I guess there are some things sons can’t do for fathers, nor fathers for sons; certain pains that can never be played over. I left, as did all my friends, and half the crowd. It was too painful, like watching a motorcycle crash in slow motion. I felt a little guilty walking out on Dickie, but after rambling into the mic and butchering “Statesboro Blues,” that was the end of the book. People thought he would pull it together with a few more songs. But it wasn’t happening.
On the way home, I thought about a summer night two years before when I saw Gregg play with the breeze bouncing off the bay, a year before he was going to die, not too long after Butch Trucks put a bullet in his own head. Gregg knew his time wasn’t long. But he was triumphant, his playing transcendent, his band immaculate. He stood tall and gleaming. There was bad blood between Gregg and Dickie over the years. Bad blood between brothers. Bad blood over Gregg testifying against Scooter Herring.
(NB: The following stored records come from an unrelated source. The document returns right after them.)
(** One step of the case analysis on a whole run: the next answer of the
    outside, or the outcome of the next part that is kept folded. *)
Ltac run_step :=
  first
    [ case_step; simpl
    | match goal with
      | |- context [UploadFlow.check_requirements ?w ?p ?c ?h] =>
          let Hc := fresh "Hc" in
          destruct (UploadFlow.check_requirements w p c h) as [[[|] | ? | ?] ?] eqn:Hc;
          simpl
      | |- context [Step1.interpret_response ?w ?r ?h] =>
          let Hi := fresh "Hi" in
          destruct (Step1.interpret_response w r h) as [[? | ? | ?] ?] eqn:Hi;
          simpl
      | |- context [UploadFlow.interpret_response ?w ?r ?h] =>
          let Hi := fresh "Hi" in
          destruct (UploadFlow.interpret_response w r h) as [[? | ? | ?] ?] eqn:Hi;
          simpl
      | |- context [Step1.on_exception ?p ?e ?h] =>
          let Hh := fresh "Hh" in
          destruct (Step1.on_exception p e h) as [? ?] eqn:Hh; simpl
      | |- context [UploadFlow.on_exception ?c ?e ?h] =>
          let Hh := fresh "Hh" in
          destruct (UploadFlow.on_exception c e h) as [? ?] eqn:Hh; simpl
      end ].

Ltac run_cases := repeat run_step.

(** An event is in a list: of a run that computes, and of a list given by
    its elements and parts. *)
Ltac in_list := simpl; repeat first [left; reflexivity | right].

Ltac in_events := rewrite ?in_app_iff; simpl; tauto.

(** ** The upload runner after its request *)

(** What a run of [upload_replay] that sent its request did afterwards: it
    interpreted the response, or it handled the exception. *)
Lemma step1_upload_posted w p path h r evs req a :
  Step1.upload_replay w p path h = (r, evs) ->
  In (EvPost req a) evs ->
  exists pre,
    posted pre = [req] /\
    match a with
    | Responded resp =>
        exists ri ei,
          Step1.interpret_response w resp (h ++ pre) = (ri, ei) /\
          evs = pre ++ ei ++ match ri with
                             | Raised e => snd (Step1.on_exception p e [])
                             | _ => []
                             end /\
          r = match ri with
              | Raised e => fst (Step1.on_exception p e [])
              | other => other
              end
    | PostRaised e =>
        evs = pre ++ snd (Step1.on_exception p e []) /\
        r = fst (Step1.on_exception p e [])
    end.
Proof.
  unfold Step1.upload_replay, Step1.generate_token. monad_unfold.
  unfold negb. simpl.
  repeat (case_step; simpl);
    try (intros Hrun Hin; injection Hrun as <- <-; in_cases Hin; fail).
  all: try match goal with
    | |- context [Step1.interpret_response ?w ?r ?h] =>
        destruct (Step1.interpret_response w r h) as [ri ei] eqn:Hi;
        repeat rewrite <- app_assoc in Hi; simpl in Hi;
        destruct ri; simpl
    end.
  all: try rewrite step1_on_exception_indep.
  all: try match goal with
    | |- context [Step1.on_exception ?p ?e []] =>
        destruct (Step1.on_exception p e []) as [rh eh] eqn:Hh
    end.
  all: intros Hrun Hin; injection Hrun as <- <-; in_cases Hin;
    try (absent Hin).
  all: try match type of Hi with
    | _ (_ ++ ?l) = (?ri, ?ei) =>
        exists l; split; [reflexivity |];
        exists ri, ei; simpl; try rewrite Hh; simpl; rewrite ?app_nil_r; auto
    end.
  rewrite Hh. simpl.
  match goal with
  | |- exists pre, _ /\ ?l = _ ++ ?t /\ _ =>
      let q := split_at_tail l t in exists q
    end.
  repeat split; reflexivity.
Qed.

(** The same for [test_upload]. *)
Lemma flow_upload_posted w p cfg path h r evs req a :
  UploadFlow.test_upload w p cfg path h = (r, evs) ->
  In (EvPost req a) evs ->
  exists pre,
    posted pre = [req] /\
    match a with
    | Responded resp =>
        exists ri ei,
          UploadFlow.interpret_response w resp (h ++ pre) = (ri, ei) /\
          evs = pre ++ ei ++ match ri with
                             | Raised e => snd (UploadFlow.on_exception cfg e [])
                             | _ => []
                             end /\
          r = match ri with
              | Raised e => fst (UploadFlow.on_exception cfg e [])
              | other => other
              end
    | PostRaised e =>
        evs = pre ++ snd (UploadFlow.on_exception cfg e []) /\
        r = fst (UploadFlow.on_exception cfg e [])
    end.
Proof.
  unfold UploadFlow.test_upload, UploadFlow.generate_token. monad_unfold.
  unfold negb. simpl.
  match goal with
  | |- context [UploadFlow.check_requirements ?w ?p ?c ?h] =>
      destruct (UploadFlow.check_requirements w p c h) as [[ready | x | c'] ec] eqn:Hc
  end; simpl.
  1: destruct ready; simpl.
  all: repeat (case_step; simpl).
  all: try (intros Hrun Hin; injection Hrun as <- <-; in_cases Hin;
            try absent Hin; fail).
  all: try match goal with
    | |- context [UploadFlow.interpret_response ?w ?r ?h] =>
        destruct (UploadFlow.interpret_response w r h) as [ri ei] eqn:Hi;
        repeat (rewrite <- app_assoc in Hi; simpl in Hi);
        destruct ri; simpl
    end.
  all: try rewrite flow_on_exception_indep.
  all: try match goal with
    | |- context [UploadFlow.on_exception ?c ?e []] =>
        destruct (UploadFlow.on_exception c e []) as [rh eh] eqn:Hh
    end.
  all: intros Hrun Hin; injection Hrun as <- <-; in_cases Hin;
    try (absent Hin).
  all: pose proof (posted_check ec (proj1 (check_requirements_confined _ _ _ _ _ _ Hc)))
    as Hpc.
  all: repeat (progress (rewrite <- ?app_assoc in *; simpl in * )).
  all: try match type of Hi with
    | _ (_ ++ ?l) = (?ri, ?ei) =>
        exists l; split;
        [ unfold posted in *; simpl; rewrite flat_map_app, Hpc; reflexivity |];
        exists ri, ei; simpl; try rewrite Hh; simpl;
        repeat (rewrite <- app_assoc; simpl); rewrite ?app_nil_r; auto
    end.
  rewrite Hh. simpl.
  match goal with
  | |- exists pre, _ /\ ?l = _ ++ ?t /\ _ =>
      let q := split_at_tail l t in exists q
  end.
  split; [unfold posted in *; simpl; rewrite flat_map_app, Hpc; reflexivity |].
  split; [| reflexivity].
  simpl. repeat (rewrite <- app_assoc; simpl). reflexivity.
Qed.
Dickie getting thrown out of the band with a lawyer’s letter. Getting thrown out of a band like that for bad behavior? Like getting thrown out of the Hell’s Angels for bad behavior, if you ask me. Snitch vs. iconoclastic rebel? Who knows. “Man is a mystery” said Dostoyevsky, “but I occupy myself with this mystery because I want to be a man.” But the Brothers Allman finally died last night. The only thing left to write is the obituary.
I stopped on the way home at 7-11 to buy my son a bag of Cheeze-Its. I figured it was the least I could do.
–Vincent Zangrillo
Reviews
The writer largely overlooks highlights in the bands later history — and completely ignores the other living original member, Jaimoe, still going strong. BTW, I was at the Friday night show that weekend in June when the Fillmore closed. (The J Geils band was excellent that night too). That was, as the writer implies, the Allman’s high water mark.